Start of Exercise data

(** ** The bill *)

(** With the default contract type nothing raises, and the branch taken
    is the band of the usage. *)
Lemma calculate_monthly_bill_bands (u : Q) :
  exists e : Q,
    calculate_monthly_bill u default_contract_type = Ok (bill_of_charge e) /\
    ((u <= 200 /\ e = 0 + u * 78.3) \/
     (200 < u /\ u <= 400 /\
      e = 0 + inject_Z 200 * 78.3 + (u - inject_Z 200) * 147.3) \/
     (400 < u /\
      e = 0 + inject_Z 200 * 78.3 + inject_Z 200 * 147.3
          + (u - inject_Z 400) * 215.6)).
Proof.
  unfold calculate_monthly_bill; simpl.
  case_cmp (Qleb u (inject_Z 200)).
  - eexists; split; [reflexivity|]. left. split; [exact Hcmp | reflexivity].
  - case_cmp (Qleb u (inject_Z 400)).
    + eexists; split; [reflexivity|]. right; left. repeat split; assumption.
    + eexists; split; [reflexivity|]. right; right. split; [assumption | reflexivity].
Qed.

Lemma bill_of_charge_components (e : Q) :
  bill_total (bill_of_charge e)
    = base_fee + e + e * ELECTRICITY_FUND_RATE
      + (e + e * ELECTRICITY_FUND_RATE) * VAT_RATE /\
  bill_energy_charge (bill_of_charge e) = e /\
  bill_fund (bill_of_charge e) = e * ELECTRICITY_FUND_RATE /\
  bill_vat (bill_of_charge e) = (e + e * ELECTRICITY_FUND_RATE) * VAT_RATE.
Proof. repeat split. Qed.
(** * Browser video studio: the capture / record / export controller

    A shallow embedding of [src/app/page.tsx] (the [Home] component).

    The component keeps its data in three places, and the embedding keeps
    them apart in the same way:
    - React state cells ([useState]) and refs ([useRef]): record [Session];
    - objects owned by the browser that the component only holds handles
      to (media streams, recorders, interval timers, object URLs, pending
      promises): record [Browser];
    - the pair of both: record [Studio].

    Every function of the component is a function on [Studio].  Callbacks
    that the browser invokes later (promise continuations, recorder events,
    interval ticks) are the cases of [handle]; [dispatch] adds what React
    does after a handler has run (the effect clean-up keyed on
    [recordedUrl]).

    What is taken from the browser rather than from the component:
    - the component stays mounted, so [videoRef.current] is the video element;
    - handles returned by [setInterval] are truthy (they are positive), and
      so are object URLs;
    - what [MediaRecorder.isTypeSupported] answers is fixed for the life of
      the page: it is a parameter of [initial] that no event changes;
    - [new MediaRecorder] and [recorder.start()] do not throw for a type that
      [isTypeSupported] accepted;
    - a recorder fires [stop] once, after its [stop()] was called. *)

From Stdlib Require Import ZArith NArith List String Ascii Bool Lia.
From Stdlib.Strings Require Import Byte.
From Stdlib Require Import DecimalString.
From stdpp Require Import base list option.
Import ListNotations.

Open Scope string_scope.
Open Scope list_scope.
Open Scope Z_scope.

(** ** JavaScript strings

    A JavaScript string is a sequence of UTF-16 code units; the regular
    expression of [downloadRecording] has no [u] flag and so works on code
    units.  Titles are therefore lists of code units.  Messages are only
    stored and shown, never inspected: they stay byte strings. *)

Definition jsstring := list N.

Definition js (s : string) : jsstring :=
  map N_of_ascii (list_ascii_of_string s).

(** ** Enumerations and constants of the module *)

Inductive RecorderState := idle | recording | paused.
Inductive CaptureSource := camera | screen.

Definition COUNTDOWN_SECONDS : Z := 3.

#[global] Instance RecorderState_eq_dec : EqDecision RecorderState.
Proof. solve_decision. Defined.
(** * Relic Rush relay server (server/app.py)

    A shallow embedding of the Flask / Flask-SocketIO relay: the two
    module-level tables [sessions] and [socket_map], the HTTP route
    [create_session] and the seven Socket.IO handlers.

    Handlers are written in a small state-and-exception monad.  The
    transport (Flask-SocketIO over python-socketio) is an external
    collaborator: a call of [join_room] or [emit] either raises, when the
    library cannot use the room it is given, or is recorded, in program
    order, with the arguments the handler passes.  What the library does
    with a recorded call is described only as far as the [include_self]
    option goes (see [recipients]).  A Python exception leaves the tables
    as they were when it was raised, and reaches the caller of the
    handler. *)

From Stdlib Require Import ZArith String List Floats.
From stdpp Require Import gmap strings list fin_maps.

Local Open Scope string_scope.
Local Open Scope Z_scope.

(** ** Values carried by event payloads

    The payload of a Socket.IO event is a decoded JSON object: a Python
    [dict] from [str] keys to JSON values. *)

#[warnings="-register-all"]
Inductive value : Type :=
| VNone
| VBool (b : bool)
| VInt (z : Z)
| VFloat (f : float)
| VStr (s : string)
| VList (items : list value)
| VDict (fields : list (string * value)).

Abbreviation payload := (gmap string value).
Lemma add_define_start_inv (before : Z) (ctx : Context) (sym val : string) :
  start_inv before ctx -> start_inv before (snd (add_define ctx sym val)).
Proof.
  intros (Hinc & Hfc & Hpool & Hlen & Hlive). unfold add_define.
  destruct (find_in_chain (define_bucket ctx (hash_define sym)) sym);
    [repeat split; assumption|].
  pose proof (Malloc_effect ctx 0) as H1. cbv zeta in H1.
  destruct (Malloc ctx 0) as [b c1]. cbn [fst snd] in H1.
  destruct H1 as (I1 & F1 & P1 & T1 & L1).
  destruct b; cbn [negb snd]; [|repeat split; try congruence; rewrite ?T1; lia].
  pose proof (Malloc_effect c1 (Z.of_nat (String.length sym) + 1)) as H2.
  cbv zeta in H2.
  destruct (Malloc c1 (Z.of_nat (String.length sym) + 1)) as [i c2].
  cbn [fst snd] in H2. destruct H2 as (I2 & F2 & P2 & T2 & L2).
  pose proof (Malloc_effect c2 (Z.of_nat (String.length val) + 1)) as H3.
  cbv zeta in H3.
  destruct (Malloc c2 (Z.of_nat (String.length val) + 1)) as [dd c3].
  cbn [fst snd] in H3. destruct H3 as (I3 & F3 & P3 & T3 & L3).
  assert (Hsame : define_hashtable c3 = define_hashtable ctx) by congruence.
  destruct i, dd; cbn [negb orb snd].
  - (* the define is linked in *)
    assert (Hb : define_hashtable ctx !! hash_define sym
                 = Some (define_bucket ctx (hash_define sym))).
    { unfold define_bucket.
      destruct (define_hashtable ctx !! hash_define sym) eqn:E; [reflexivity|].
      apply lookup_ge_None in E. pose proof (hash_define_lt sym). lia. }
    repeat split; cbn [include_stack filename_cache conditional_pool
                       define_hashtable malloc_data set_define_hashtable];
      try congruence.
    + rewrite Hsame. now rewrite length_insert.
    + rewrite Hsame, (entries_insert _ _ _ _ Hb). simpl length. lia.
  - repeat split;
      rewrite ?(proj1 (Free_effect _ _));
      try (destruct (Free_effect (Free (Free c3 true) false) true) as (A1 & A2 & A3 & A4 & A5);
           destruct (Free_effect (Free c3 true) false) as (B1 & B2 & B3 & B4 & B5);
           destruct (Free_effect c3 true) as (C1 & C2 & C3 & C4 & C5);
           congruence).
    destruct (Free_effect (Free (Free c3 true) false) true) as (A1 & A2 & A3 & A4 & A5).
    destruct (Free_effect (Free c3 true) false) as (B1 & B2 & B3 & B4 & B5).
    destruct (Free_effect c3 true) as (C1 & C2 & C3 & C4 & C5).
    rewrite A5, B5, C5, A4, B4, C4, Hsame. lia.
  - destruct (Free_effect (Free (Free c3 false) true) true) as (A1 & A2 & A3 & A4 & A5).
    destruct (Free_effect (Free c3 false) true) as (B1 & B2 & B3 & B4 & B5).
    destruct (Free_effect c3 false) as (C1 & C2 & C3 & C4 & C5).
    repeat split; try congruence.
    rewrite A5, B5, C5, A4, B4, C4, Hsame. lia.
  - destruct (Free_effect (Free (Free c3 false) false) true) as (A1 & A2 & A3 & A4 & A5).
    destruct (Free_effect (Free c3 false) false) as (B1 & B2 & B3 & B4 & B5).
    destruct (Free_effect c3 false) as (C1 & C2 & C3 & C4 & C5).
    repeat split; try congruence.
    rewrite A5, B5, C5, A4, B4, C4, Hsame. lia.
Qed.

Lemma add_defines_start_inv (before : Z)
    (defines : list MOJOSHADER_preprocessorDefine) (ctx : Context) :
  start_inv before ctx -> start_inv before (snd (add_defines ctx defines)).
Proof.
  revert ctx. induction defines as [|d rest IH]; intros ctx Hinv; [exact Hinv|].
  cbn [add_defines].
  pose proof (add_define_start_inv before ctx (identifier d) (definition d) Hinv)
    as H1.
  destruct (add_define ctx (identifier d) (definition d)) as [[|] c1];
    cbn [snd] in *; auto.
Qed.

(** A failed [push_source] gives back what it allocated. *)
Lemma push_source_start_inv (before : Z) (ctx ctx' : Context)
    (fname : option string) (src : string) (srclen : Z) (incl : bool) :
  start_inv before ctx ->
  push_source ctx fname src srclen incl = (false, ctx') ->
  start_inv before ctx'.
Proof.
  intros (Hinc & Hfc & Hpool & Hlen & Hlive). unfold push_source.
  pose proof (Malloc_effect ctx 0) as H1. cbv zeta in H1.
  destruct (Malloc ctx 0) as [b c1]. cbn [fst snd] in H1.
  destruct H1 as (I1 & F1 & P1 & T1 & L1).
  destruct b; cbn [negb].
  2:{ intros H. injection H as <-. repeat split; try congruence.
      rewrite T1. lia. }
  unfold cache_filename. destruct fname as [f|]; [|discriminate].
  rewrite F1, Hfc. cbn [find_filename].
  pose proof (Malloc_effect c1 0) as H2. cbv zeta in H2.
  destruct (Malloc c1 0) as [item c2]. cbn [fst snd] in H2.
  destruct H2 as (I2 & F2 & P2 & T2 & L2).
  destruct item; cbn [negb].
  2:{ intros H. injection H as <-.
      unfold start_inv.
      cbn [include_stack filename_cache conditional_pool define_hashtable
           malloc_data set_malloc_data heap_free live].
      repeat split; try congruence. rewrite T2, T1. lia. }
  pose proof (Malloc_effect c2 (Z.of_nat (String.length f) + 1)) as H3.
  cbv zeta in H3.
  destruct (Malloc c2 (Z.of_nat (String.length f) + 1)) as [dup c3].
  cbn [fst snd] in H3. destruct H3 as (I3 & F3 & P3 & T3 & L3).
  destruct dup; cbn [negb]; [discriminate|].
  intros H. injection H as <-.
  unfold start_inv.
  cbn [include_stack filename_cache conditional_pool define_hashtable
       malloc_data set_malloc_data heap_free live].
  repeat split; try congruence. rewrite T3, T2, T1. lia.
Qed.

Lemma free_chain_effect (chain : list MOJOSHADER_preprocessorDefine) (ctx : Context) :
  let ctx' :=
    fold_left (fun c _ => Free (Free (Free c true) true) true) chain ctx in
  define_hashtable ctx' = define_hashtable ctx /\
  live (malloc_data ctx') = live (malloc_data ctx) - 3 * Z.of_nat (length chain).
Proof.
  revert ctx. induction chain as [|d chain IH]; intros ctx; cbv zeta.
  - cbn [fold_left length]. split; [reflexivity | lia].
  - cbn [fold_left]. destruct (IH (Free (Free (Free ctx true) true) true)) as [Ht Hl].
    split; [exact Ht|]. rewrite Hl. cbn [length]. simpl live. lia.
Qed.

(** [free_all_defines] from bucket [a] on, [n] buckets: three blocks go back
    per define found there. *)
Lemma free_buckets_effect (n a : nat) (ctx : Context) :
  let ctx' :=
    fold_left
      (fun ctx i =>
         let bucket := define_bucket ctx i in
         let ctx :=
           set_define_hashtable (<[i := []]> (define_hashtable ctx)) ctx in
         fold_left (fun c _ => Free (Free (Free c true) true) true) bucket ctx)
      (seq a n) ctx in
  live (malloc_data ctx') =
    live (malloc_data ctx)
    - 3 * entries (take n (drop a (define_hashtable ctx))).
Proof.
  revert a ctx. induction n as [|n IH]; intros a ctx; cbv zeta.
  - simpl. unfold entries. simpl. lia.
  - cbn [seq fold_left].
    set (c1 := fold_left _ (define_bucket ctx a) _).
    pose proof (free_chain_effect (define_bucket ctx a)
                  (set_define_hashtable (<[a := []]> (define_hashtable ctx)) ctx))
      as [Ht Hl]. fold c1 in Ht, Hl. cbn [define_hashtable malloc_data set_define_hashtable] in Ht, Hl.
    specialize (IH (S a) c1). cbv zeta in IH. rewrite IH, Hl, Ht.
    rewrite drop_insert_lt by lia.
    unfold define_bucket.
    destruct (define_hashtable ctx !! a) as [chain|] eqn:Hc.
    + rewrite (drop_S _ _ _ Hc). cbn [take default]. unfold entries.
      cbn [concat]. rewrite length_app. unfold id. lia.
    + rewrite (drop_ge _ a) by (now apply lookup_ge_None).
      rewrite (drop_ge _ (S a)) by (apply lookup_ge_None in Hc; lia).
      rewrite !take_nil. unfold entries. simpl. lia.
Qed.

Lemma free_all_defines_keeps (ctx : Context) :
  filename_cache ctx = [] -> conditional_pool ctx = [] ->
  filename_cache (free_all_defines ctx) = [] /\
  conditional_pool (free_all_defines ctx) = [].
Proof.
  unfold free_all_defines. generalize (seq 0 DEFINE_BUCKETS). intros l.
  revert ctx. induction l as [|i l IH]; intros ctx Hfc Hpool; [now split|].
  cbn [fold_left]. apply IH.
  - generalize (define_bucket ctx i). intros chain.
    set (c0 := set_define_hashtable _ ctx).
    assert (H0 : filename_cache c0 = []) by exact Hfc.
    clearbody c0. revert c0 H0. induction chain as [|d chain IHc]; intros c0 H0;
      [exact H0|]. cbn [fold_left]. apply IHc. exact H0.
  - generalize (define_bucket ctx i). intros chain.
    set (c0 := set_define_hashtable _ ctx).
    assert (H0 : conditional_pool c0 = []) by exact Hpool.
    clearbody c0. revert c0 H0. induction chain as [|d chain IHc]; intros c0 H0;
      [exact H0|]. cbn [fold_left]. apply IHc. exact H0.
Qed.

Lemma preprocessor_end_live (before : Z) (ctx : Context) :
  start_inv before ctx -> live (fst (preprocessor_end ctx)) = before.
Proof.
  intros (Hinc & Hfc & Hpool & Hlen & Hlive). unfold preprocessor_end.
  rewrite Hinc.
  change (pop_all_sources (length (@nil IncludeState)) ctx) with ctx.
  assert (Hfree : live (malloc_data (free_all_defines ctx)) =
                  live (malloc_data ctx)
                  - 3 * entries (take DEFINE_BUCKETS (drop 0 (define_hashtable ctx))))
    by exact (free_buckets_effect DEFINE_BUCKETS 0 ctx).
  rewrite drop_0 in Hfree.
  rewrite take_ge in Hfree by (rewrite Hlen; apply Nat.le_refl).
  destruct (free_all_defines_keeps ctx Hfc Hpool) as [Hfc' Hpool'].
  set (c1 := free_all_defines ctx) in *. clearbody c1.
  unfold free_filename_cache. rewrite Hfc'.
  change (fold_left (fun c (_ : string) => Free (Free c true) true) [] c1) with c1.
  unfold free_conditional_pool. rewrite Hpool'.
  change (fold_left (fun c (_ : Conditional) => Free c true) [] c1) with c1.
  cbv zeta.
  change (fst (malloc_data (Free c1 true), close_callback (Free c1 true)))
    with (malloc_data (Free c1 true)).
  rewrite (proj2 (proj2 (proj2 (proj2 (Free_effect c1 true))))).
  rewrite Hfree, Hlive. lia.
Qed.
(** * HDA: the spreadsheet cleansing pipeline of [excelProcessor.ts]

    A shallow embedding of [parseDate], [parseAmount] and [processData]
    (the later of the two revisions of the file, the one with the
    bare-year branch of [parseDate] and the mapped-column guard of the
    document check), together with the types of [types/index.ts].  What
    the earlier revision does differently is in the module [Earlier].

    Conventions of the embedding.
    - A JavaScript string is a sequence of UTF-16 code units.  The model
      keeps the code units below 256 (Basic Latin and Latin-1 Supplement,
      which cover Portuguese text), one [ascii] per code unit, so that
      [String.length] is the JavaScript [length].
    - A JavaScript number is a rational: arithmetic is exact, and neither
      NaN nor the infinities are cell values.
    - A [Date] is its time value (milliseconds since the epoch, UTC) or
      the invalid date.  Local time is UTC plus a constant offset of the
      host (no daylight saving).
    - The builtins whose result depends on the engine (case mapping,
      [parseFloat], number and date printing, date-string parsing, the
      time zone, the spreadsheet library's serial-date decoder) are the
      fields of the class [Host]; the general theorems hold for every
      host, and the concrete rows are run on the host [Host0.host].
    - What a function throws is the left injection of a sum: [Error msg]
      for its own [throw new Error(msg)], [TypeError] for the call of
      what is no function.
    - The clock ([new Date()]) is an explicit argument. *)

From Stdlib Require Import ZArith QArith Qround Qminmax String Ascii List Lia.
From stdpp Require Import gmap strings list pretty sorting.

Local Open Scope string_scope.
Local Open Scope Z_scope.

(** ** Strings *)

(** A one code unit string, for the Latin-1 letters of the literals. *)
Definition cu (n : nat) : string := String (ascii_of_nat n) EmptyString.

Definition a_acute : string := cu 225.
Definition i_acute : string := cu 237.
Definition a_tilde : string := cu 227.
Definition e_acute : string := cu 233.

(** [\d] of a regular expression without the unicode flag. *)
Definition isDigit (c : ascii) : bool :=
  let n := nat_of_ascii c in (48 <=? n)%nat && (n <=? 57)%nat.

(** [\s], and the characters [trim] removes: WhiteSpace and
    LineTerminator, of which TAB, LF, VT, FF, CR, SP and NBSP are below
    256. *)
Definition isWhiteSpace (c : ascii) : bool :=
  let n := nat_of_ascii c in
  ((9 <=? n)%nat && (n <=? 13)%nat) || (n =? 32)%nat || (n =? 160)%nat.

Fixpoint trimStart (s : string) : string :=
  match s with
  | String c s' => if isWhiteSpace c then trimStart s' else s
  | EmptyString => EmptyString
  end.

Definition reverse_string (s : string) : string :=
  string_of_list_ascii (rev (list_ascii_of_string s)).

Definition trimEnd (s : string) : string :=
  reverse_string (trimStart (reverse_string s)).

(** [s.trim()] *)
Definition trim (s : string) : string := trimEnd (trimStart s).

(** [s.includes(k)] *)
Fixpoint includes (s k : string) : bool :=
  String.prefix k s ||
  match s with
  | String _ s' => includes s' k
  | EmptyString => false
  end.

(** [s.includes(c)] for a one character needle. *)
Fixpoint includesChar (s : string) (c : ascii) : bool :=
  match s with
  | String d s' => Ascii.eqb d c || includesChar s' c
  | EmptyString => false
  end.

(** [s.replace(/c/g, '')] for a single character [c]. *)
Fixpoint removeAll (c : ascii) (s : string) : string :=
  match s with
  | String d s' => if Ascii.eqb d c then removeAll c s' else String d (removeAll c s')
  | EmptyString => EmptyString
  end.

(** [s.replace(c, r)] with a string pattern: the first occurrence only. *)
Fixpoint replaceFirst (c r : ascii) (s : string) : string :=
  match s with
  | String d s' => if Ascii.eqb d c then String r s' else String d (replaceFirst c r s')
  | EmptyString => EmptyString
  end.

(** [s.replace(/R\$\s*/g, '')]: every [R$] goes, with the white space
    that follows it.  [skipping] holds while the [\s*] of a match is
    being consumed. *)
Fixpoint stripCurrency (skipping : bool) (s : string) : string :=
  match s with
  | EmptyString => EmptyString
  | String c rest =>
      if skipping && isWhiteSpace c then stripCurrency true rest
      else
        match c, rest with
        | "R"%char, String "$"%char rest' => stripCurrency true rest'
        | _, _ => String c (stripCurrency false rest)
        end
  end.

(** [s.replace(/[^0-9]/g, '')] *)
Fixpoint digitsOnly (s : string) : string :=
  match s with
  | String c s' => if isDigit c then String c (digitsOnly s') else digitsOnly s'
  | EmptyString => EmptyString
  end.

(** [parseInt] on a string of decimal digits (the only strings the code
    passes to it are captures of [\d{n}]). *)
Definition digitValue (c : ascii) : Z := Z.of_nat (nat_of_ascii c) - 48.

Fixpoint parseIntFrom (acc : Z) (s : string) : Z :=
  match s with
  | String c s' => if isDigit c then parseIntFrom (10 * acc + digitValue c) s' else acc
  | EmptyString => acc
  end.

Definition parseInt (s : string) : Z := parseIntFrom 0 s.

(** [arr.join(', ')] *)
Fixpoint join (sep : string) (l : list string) : string :=
  match l with
  | [] => ""
  | [x] => x
  | x :: rest => x ++ sep ++ join sep rest
  end.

End of Exercise data

◆ Exercise goal: What lines in the entries contain "trimStart"? Report each one by copying it.

◆ Exercise solution:
Fixpoint trimStart (s : string) : string :=
  | String c s' => if isWhiteSpace c then trimStart s' else s
  reverse_string (trimStart (reverse_string s)).
Definition trim (s : string) : string := trimEnd (trimStart s).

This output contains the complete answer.